Dropping parachutists is a real thrill and they love it but you do need to know what you are doing and actually take the job seriously if you are not to face a large pile of paperwork when it all goes wrong. Yes, you must make sure they have a parachute and that they have sufficient funds to buy you breakfast or a pint afterwards depending on the time of day but many pilots don’t realise that you need an Authority and you may also need a Flight Manual Supplement. Fortunately the British Parachute Association (BPA) are very sympathetic to the simplicity of balloons and the low risk factors so do not impose anything like the regulations required to be a powered aircraft drop pilot. All you need to do get the rating is contact the British Parachute Association (BPA) and apply. It is pretty straightforward as it goes and costs a paltry £20 for a two year registration and validation. You’ll need to ask for a Form 109 and read the related Form 109B and Section 9 ‘Flying’ from the BPA Manual both of which will accompany it. The application form will need to be countersigned by a BPA Category System Instructor (CSI) or a Team Leader who has previously made a balloon jump, or a balloon pilot who has already dispatched two or more parachutists from a balloon (they must have had a current rating at the time obviously). Additionally you must ensure that if there is a Flight Manual Supplement on Dropping Parachutists then it must be in your Flight Manual. That is about it really. No EASA nonsense here. However there are a few things you must bear in mind and check before letting the dare-devil plunge downwards.
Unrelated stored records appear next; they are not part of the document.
(** X12: when a detail request makes the hook ask the backend. A
    fulfilled request whose record [formatMcpCallData] normalises is merged
    and clears the error, and no status request is sent. A request that is
    rejected, and a fulfilled one on whose record [formatMcpCallData]
    throws, send exactly one status request and leave snapshot and error as
    they are. The normaliser throws on a record exactly if the record is
    truthy, its completed event is due (status ['completed'] or an
    [end_time]) and [duration || 0] cannot be converted to a string. *)
Theorem X12_fallback_on_failure
    (JSON_parse : string -> option value) (callId now : string)
    (st : UseCallStatus.hook) :
  callId <> EmptyString ->
  (forall mcpData formatted,
     formatMcpCallData JSON_parse now mcpData = Ret formatted ->
     let st' := UseCallStatus.handleMcpUpdate_settled JSON_parse callId
                  (Some mcpData) now st in
     UseCallStatus.fetched st' = UseCallStatus.fetched st /\
     UseCallStatus.fetching st' = UseCallStatus.fetching st /\
     UseCallStatus.error st' = None /\
     UseCallStatus.callData st' = spread2 (UseCallStatus.callData st) formatted) /\
  (forall details,
     falls_back JSON_parse (DetailsSettle details now) = true ->
     let st' := UseCallStatus.handleMcpUpdate_settled JSON_parse callId
                  details now st in
     UseCallStatus.fetched st' = S (UseCallStatus.fetched st) /\
     UseCallStatus.fetching st' = S (UseCallStatus.fetching st) /\
     UseCallStatus.callData st' = UseCallStatus.callData st /\
     UseCallStatus.error st' = UseCallStatus.error st) /\
  (forall mcpData,
     falls_back JSON_parse (DetailsSettle (Some mcpData) now) = true <->
     truthy mcpData = true /\
     Timeline.completed_due mcpData = true /\
     to_string (Timeline.duration_or_zero mcpData) = Throw) /\
  falls_back JSON_parse (DetailsSettle None now) = true.
Proof.
  intros Hid. split; [| split; [| split]].
  - intros mcpData formatted Hf st'.
    destruct (details_merged_frame JSON_parse callId mcpData now st formatted Hf)
      as (Hfd & Hp & _ & _ & He & Hc).
    auto.
  - intros details Hfb st'.
    destruct (details_fallback_frame JSON_parse callId details now st Hid Hfb)
      as (Hfd & Hp & _ & _ & Hc & He).
    auto.
  - intros mcpData. simpl.
    destruct (formatMcpCallData JSON_parse now mcpData) as [formatted |] eqn:Hf.
    + split; [discriminate |]. intros (Hm & Hdue & Hts).
      assert (E : formatMcpCallData JSON_parse now mcpData = Throw).
      { apply formatMcpCallData_throws. split; [exact Hm |].
        apply generateEventsFromMcp_throws; auto. }
      rewrite E in Hf. discriminate Hf.
    + split; [| reflexivity]. intros _.
      apply formatMcpCallData_throws in Hf as [Hm Hgen].
      apply generateEventsFromMcp_throws in Hgen; [| exact Hm].
      tauto.
  - reflexivity.
Qed.
Fixpoint escape (s : string) : string :=
  match s with
  | "" => ""
  | String c s' => escape_char c ++ escape s'
  end.

Definition JSON_quote (s : string) : string := dq ++ escape s ++ dq.

(** SerializeJSONProperty on a property value: [undefined] has no text. *)
Definition JSON_property (v : value) : option string :=
  match v with
  | VUndefined => None
  | VString s => Some (JSON_quote s)
  end.

(** The members of SerializeJSONObject: properties without a text are
    skipped. *)
Fixpoint JSON_members (o : object) : list string :=
  match o with
  | [] => []
  | (k, v) :: o' =>
      match JSON_property v with
      | Some t => (JSON_quote k ++ ":" ++ " " ++ t) :: JSON_members o'
      | None => JSON_members o'
      end
  end.

Definition gap4 : string := "    ".

Definition JSON_stringify (o : object) : string :=
  match JSON_members o with
  | [] => "{}"
  | ms => "{" ++ nl ++ gap4 ++ concat ("," ++ nl ++ gap4) ms ++ nl ++ "}"
  end.

(** ** The key-unquoting step

    The global regular-expression replacement applied to the text of
    [JSON.stringify].  The pattern is a double quote, one or more
    characters other than the two parentheses and the double quote
    (captured), a double quote and a colon; the replacement is the captured
    group and a colon. *)

Definition in_class (c : ascii) : bool :=
  negb (Ascii.eqb c "(" || Ascii.eqb c ")" || Ascii.eqb c DQ)%char.

(** The longest prefix of class characters, and what follows it. *)
Fixpoint span_class (s : string) : string * string :=
  match s with
  | "" => ("", "")
  | String c s' =>
      if in_class c then
        let (g, r) := span_class s' in (String c g, r)
      else ("", s)
  end.

(** A match of the pattern at the start of [s]: the captured group and the
    text after the match.  The class excludes the double quote, so only the
    longest run can be followed by one: backtracking never finds a shorter
    match. *)
Definition match_here (s : string) : option (string * string) :=
  match s with
  | String c s1 =>
      if Ascii.eqb c DQ then
        match span_class s1 with
        | (String g0 g, String c2 (String c3 s3)) =>
            if Ascii.eqb c2 DQ && Ascii.eqb c3 ":"%char
            then Some (String g0 g, s3) else None
        | _ => None
        end
      else None
  | "" => None
  end.

Definition inspect {A : Type} (a : A) : {b : A | a = b} := exist _ a eq_refl.

(** The global replacement scans left to right; after a match it resumes
    behind it, otherwise it copies one character and moves on. *)
Equations? unquote_keys (s : string) : string by wf (length s) lt :=
  unquote_keys "" := "";
  unquote_keys (String c s') with inspect (match_here (String c s')) := {
    | exist _ (Some (g, r)) E => g ++ ":" ++ unquote_keys r;
    | exist _ None _ => String c (unquote_keys s') }.
Proof.
  (* the text after a match is shorter than the text scanned *)
  assert (L : forall x, length (snd (span_class x)) <= length x).
  { induction x as [|a x IH]; simpl; [lia|].
    destruct (in_class a); simpl; [|lia].
    destruct (span_class x); simpl in *; lia. }
  simpl in E. destruct (Ascii.eqb c DQ); [|discriminate].
  specialize (L s').
  destruct (span_class s') as [[|g0 g'] [|c2 [|c3 s3]]]; try discriminate.
  destruct (_ && _); [|discriminate].
  inversion E; subst; simpl in *; lia.
Qed.

(** ** The process and its collaborators

    What a run observes of the outside is fixed by a [World]; what it does
    to the outside is the list of [event]s it emits, in order.  A [World]
    describes a process whose module has loaded, so [package.json] was
    found in the working directory. *)

(** The error object of a child process that did not succeed. *)
Record exec_error : Type := {
  exit_code : nat;
  error_stdout : string;
  error_stderr : string
}.

(** Promisified [child_process.exec]: the promise resolves to
    [{ stdout, stderr }] when the command exits with code 0 and rejects
    with the error object otherwise. *)
Inductive exec_result : Type :=
| Resolved (stdout stderr : string)
| Rejected (err : exec_error).

Record World : Type := {
  args : list string;                    (* process.argv.slice(2) *)
  cwd : string;                          (* process.cwd() *)
  package_version : value;               (* package.version *)
  exec : string -> exec_result;          (* outcome of a shell command *)
  now : string;                          (* moment().format(...) *)
  writable : string -> bool              (* can fs.writeFile write there *)
}.

(** The recognised command-line options. *)
Definition opts : list string :=
  [ "--help"; "--init"; "--no-hash"; "--no-user"; "--no-version";
    "--no-time" ].

(** The four [signale] loggers the script uses. *)
Inductive severity : Type := Start | Info | Success | Error.

Inductive logarg : Type :=
| LText (s : string)
| LObject (o : object).

Inductive event : Type :=
| Log (sev : severity) (payload : list logarg)
| Exec (cmd : string)
| WriteFile (path data : string) (ok : bool).

(** What a JavaScript [throw] (or a rejected promise) carries. *)
Inductive exn : Type :=
| ThrownString (msg : string)
| ExecError (err : exec_error)
| FsError (path : string).

Inductive outcome (A : Type) : Type :=
| Return (a : A)
| Throw (e : exn).
Arguments Return {A} a.
Arguments Throw {A} e.

(** A computation emits events and then returns or throws. *)
Definition M (A : Type) : Type := (list event * outcome A)%type.

Definition ret {A} (a : A) : M A := ([], Return a).

Definition throw {A} (e : exn) : M A := ([], Throw e).

Definition emit (e : event) : M unit := ([e], Return tt).

Definition bind {A B} (m : M A) (f : A -> M B) : M B :=
  match m with
  | (t, Return a) => let (t', r) := f a in ((t ++ t')%list, r)
  | (t, Throw e) => (t, Throw e)
  end.

(** [try { m } catch { h }] *)
Definition try_catch {A} (m : M A) (h : M A) : M A :=
  match m with
  | (t, Return a) => (t, Return a)
  | (t, Throw _) => let (t', r) := h in ((t ++ t')%list, r)
  end.

Notation "x <- m ;; k" := (bind m (fun x => k))
  (at level 61, m at next level, right associativity).
Notation "' pat <- m ;; k" := (bind m (fun x => let 'pat := x in k))
  (at level 61, pat pattern, m at next level, right associativity).
Notation "m ;; k" := (bind m (fun _ => k))
  (at level 61, right associativity).

Definition trace {A} (m : M A) : list event := fst m.
Definition result {A} (m : M A) : outcome A := snd m.

Definition signale (sev : severity) (payload : list logarg) : M unit :=
  emit (Log sev payload).

Definition is_exec (e : event) : bool :=
  match e with Exec _ => true | _ => false end.

Definition is_write (e : event) : bool :=
  match e with WriteFile _ _ _ => true | _ => false end.

Section Script.

Variable w : World.

Definition exec_cmd (cmd : string) : M (string * string) :=
  emit (Exec cmd) ;;
  match exec w cmd with
  | Resolved stdout stderr => ret (stdout, stderr)
  | Rejected err => throw (ExecError err)
  end.

Definition fs_writeFile (path data : string) : M unit :=
  if writable w path
  then emit (WriteFile path data true)
  else emit (WriteFile path data false) ;; throw (FsError path).

(** *** Get relevant build information *)

Definition getGitUser : M value :=
  '(stdout, stderr) <- exec_cmd "git config user.name" ;;
  if truthy stderr then
    signale Error [LText "Error getting git user, skipping..."] ;;
    ret VUndefined
  else
    signale Success [LText "Found git user:"; LText (replace nl "" stdout)] ;;
    ret (VString (replace nl "" stdout)).

Definition getCommitHash : M value :=
  '(stdout, stderr) <- exec_cmd "git rev-parse --short HEAD" ;;
  if truthy stderr then
    signale Error [LText "Error getting latest commit hash, skipping..."] ;;
    ret VUndefined
  else
    signale Success [LText "Found commit hash:"; LText (replace nl "" stdout)] ;;
    ret (VString (replace nl "" stdout)).

(** [args.map(arg => { if (!opts.includes(arg)) throw ... })]: the
    callback runs on the arguments in order and the first throw ends the
    traversal. *)
Fixpoint check_args (l : list string) : M unit :=
  match l with
  | [] => ret tt
  | arg :: l' =>
      (if negb (includes opts arg) then
         throw (ThrownString
                  ("Error: Unknown arg " ++ dq ++ arg ++ dq ++
                   ", please re-check arguments before running the tool again!"))
       else ret tt) ;;
      check_args l'
  end.

Definition buildInfo : M unit :=
  signale Start [LText "Collecting build information..."] ;;
  (* Check provided args if they exist *)
  check_args (args w) ;;
  (* Object we store build info in *)
  let build : object := [] in
  build <- (if negb (includes (args w) "--no-hash")
            then v <- getCommitHash ;; ret (set_prop build "hash" v)
            else ret build) ;;
  build <- (if negb (includes (args w) "--no-user")
            then v <- getGitUser ;; ret (set_prop build "user" v)
            else ret build) ;;
  let build := if negb (includes (args w) "--no-version")
               then set_prop build "version" (package_version w)
               else build in
  let build := if negb (includes (args w) "--no-time")
               then set_prop build "timestamp" (VString (now w))
               else build in
  signale Info [LObject build] ;;
  (* Path we write the file to *)
  let exportPath := cwd w ++ "/src/build.ts" in
  (* Try writing file, if it fails, display error message *)
  try_catch
    (fs_writeFile exportPath
       ("// Angular build information, automatically generated by `angular-build-info`" ++ nl ++
        "export const buildInfo = " ++
        unquote_keys (JSON_stringify build) ++
        ";" ++ nl) ;;
     signale Success
       [LText ("Saved build information to `" ++ exportPath ++ "`")])
    (signale Error
       [LText ("An error occured writing to `" ++ exportPath ++
               "`, does the path exist?")]).

Definition init : M unit :=
  (* Path we write the file to *)
  let exportPath := cwd w ++ "/src/build.ts" in
  signale Info [LText "Welcome to `angular-build-info`!"] ;;
  signale Info
    [LText ("We will now create a boilerplate `build.ts` file in `" ++
            exportPath ++
            "` and fill it with basic information so you can start implementing it in your front-end.")] ;;
  signale Info
    [LText "If you wish for more info on how to implement the provided info in your Angular app, feel free to check out the main repo over at https://github.com/4dams/angular-build-info"] ;;
  signale Start [LText "Creating `build.ts` file..."] ;;
  let template : object :=
    [ ("user", VString "Octocat");
      ("hash", VString "1e872b5");
      ("version", VString "1.0.0");
      ("timestamp", VString (now w)) ] in
  (* Try writing file, if it fails, display error message *)
  try_catch
    (fs_writeFile exportPath
       ("// Angular build information, automatically generated by `angular-build-info`" ++ nl ++
        "export const buildInfo = " ++
        unquote_keys (JSON_stringify template) ++
        ";" ++ nl) ;;
     signale Success [LText "Successfully created `build.ts` file!"] ;;
     signale Info
       [LText "You should now modify your build/deploy scripts in your `package.json` file to run this script every time before your Angular app is built. An example would be:"] ;;
     signale Info
       [LText ("[...] " ++ dq ++ "build" ++ dq ++ ": " ++ dq ++
               "build-info && ng build --prod" ++ dq ++ ", [...]")] ;;
     signale Info
       [LText "Again, you can find more info on implementing this tool on the main repo."])
    (signale Error
       [LText ("An error occured writing to `" ++ exportPath ++
               "`, does the path exist?")]).
Lemma upperPrefix_inside l k :
  k < upperPrefix l -> exists c, l !! k = Some c /\ isUpper c = true.
Proof.
  revert k. induction l as [|c l IH]; simpl; intros k Hk; [lia|].
  destruct (isUpper c) eqn:Hc; [|lia].
  destruct k as [|k]; simpl; [eauto|]. apply IH. lia.
Qed.

Lemma upperPrefix_stop l c :
  l !! upperPrefix l = Some c -> isUpper c = false.
Proof.
  induction l as [|c' l IH]; simpl; [done|].
  destruct (isUpper c') eqn:Hc; simpl; [done|]. by intros [= <-].
Qed.

(** A run of uppercase letters of length [n] that cannot be extended is the
    uppercase prefix. *)
Lemma upperPrefix_unique l n :
  (forall k, k < n -> exists c, l !! k = Some c /\ isUpper c = true) ->
  (forall c, l !! n = Some c -> isUpper c = false) ->
  upperPrefix l = n.
Proof.
  revert n. induction l as [|c l IH]; intros n Hin Hout; simpl.
  - destruct n as [|n]; [done|]. destruct (Hin 0) as (c & Hc & _); [lia|done].
  - destruct n as [|n].
    + by rewrite (Hout c).
    + destruct (Hin 0) as (c' & [= <-] & ->); [lia|].
      f_equal. apply IH.
      * intros k Hk. apply (Hin (S k)). lia.
      * intros c'. apply (Hout c').
Qed.

Lemma afterRun_word idx prev rest :
  isWordCharAt prev = true ->
  endIndex <$> afterRun (mkState idx prev rest) =
  if negb (isWordCharAt (rest !! 0)) then Some idx else None.
Proof.
  intros Hprev. unfold afterRun. cbn [patternMatcher termMatcher].
  unfold isWordBoundary. cbn [before ahead]. rewrite Hprev.
  replace (head rest) with (rest !! 0) by (by destruct rest).
  by destruct (isWordCharAt (rest !! 0)).
Qed.

Lemma repeatMatcher_upper rest : forall count idx prev,
  (0 < count -> isWordCharAt prev = true) ->
  endIndex <$> repeatMatcher (CharRange 65 90) 2 afterRun count idx prev rest =
  if (2 <=? count + upperPrefix rest)
     && negb (isWordCharAt (rest !! upperPrefix rest))
  then Some (idx + upperPrefix rest) else None.
Proof.
  induction rest as [|ch rest IH]; intros count idx prev Hprev.
  - cbn [repeatMatcher upperPrefix]. rewrite !Nat.add_0_r.
    destruct (2 <=? count) eqn:Hc; [|done].
    apply Nat.leb_le in Hc. rewrite afterRun_word by (apply Hprev; lia). done.
  - cbn [repeatMatcher upperPrefix atomTest]. fold (isUpper ch).
    destruct (isUpper ch) eqn:Hch.
    + specialize (IH (S count) (S idx) (Some ch)).
      rewrite <- !Nat.add_succ_comm. 
      change ((ch :: rest) !! S (upperPrefix rest)) with (rest !! upperPrefix rest).
      destruct (repeatMatcher _ _ _ (S count) _ _ rest) as [y|] eqn:Hrec.
      * apply IH. intros _. simpl. by apply isUpper_isWordChar.
      * rewrite <- IH by (intros _; simpl; by apply isUpper_isWordChar).
        destruct (2 <=? count) eqn:Hc; [|done].
        apply Nat.leb_le in Hc. rewrite afterRun_word by (apply Hprev; lia).
        simpl. by rewrite (isUpper_isWordChar ch).
    + rewrite !Nat.add_0_r.
      destruct (2 <=? count) eqn:Hc; [|done].
      apply Nat.leb_le in Hc. by rewrite afterRun_word by (apply Hprev; lia).
Qed.

(** One attempt of the pattern, in closed form. *)
Lemma matchAt_pattern text i :
  matchAt pattern text i =
  let n := upperPrefix (drop i text) in
  if wordBoundaryAt text i && (2 <=? n) && negb (isWordCharAt (text !! (i + n)))
  then Some (i + n) else None.
Proof.
  unfold matchAt, pattern. cbn [patternMatcher termMatcher].
  replace (isWordBoundary (stateAt text i)) with (wordBoundaryAt text i).
  2:{ unfold isWordBoundary, wordBoundaryAt, stateAt. cbn [before ahead].
      f_equal. f_equal. transitivity (drop i text !! 0).
      - by rewrite lookup_drop, Nat.add_0_r.
      - by destruct (drop i text). }
  destruct (wordBoundaryAt text i); [|done]. cbn [andb stateAt endIndex before ahead].
  change (termMatcher AssertWordBoundary Some) with afterRun.
  rewrite repeatMatcher_upper by lia.
  by rewrite lookup_drop.
Qed.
Here then is the pertinent parts of the official stuff as applied by the BPA in Section 9, Flying, of their manual which is specific to balloons. It states that; ‘A balloon pilot shall not act as Pilot-in-Command (PIC) of a Balloon for a flight during which parachutists are to be dropped unless he/she meets the following minimum requirements. That they hold a valid Pilot’s Licence for the balloon to be flown on the intended flight, that they have at least 60 hours PIC of Balloons and they have received ground instruction on parachute dropping techniques and procedures given by at least a Category System Instructor or Team Leader who has made a minimum of one parachute jump from a balloon or by a Balloon Pilot who has already dropped two or more parachutists. This must include the procedures to be followed in the event of emergencies. He/she must also have read the BPA guidelines for Skydiving from Hot Air Balloons (BPA Form 109B). Then for any parachute dropping flight, logbook evidence is required of flight within the 90 days preceding the date of the intended flight, as PIC of the Class of balloon to be used. For the privileges of a Professional Licence to be exercised on a parachute dropping flight, a Certificate of Test is also required – valid for 13 months.’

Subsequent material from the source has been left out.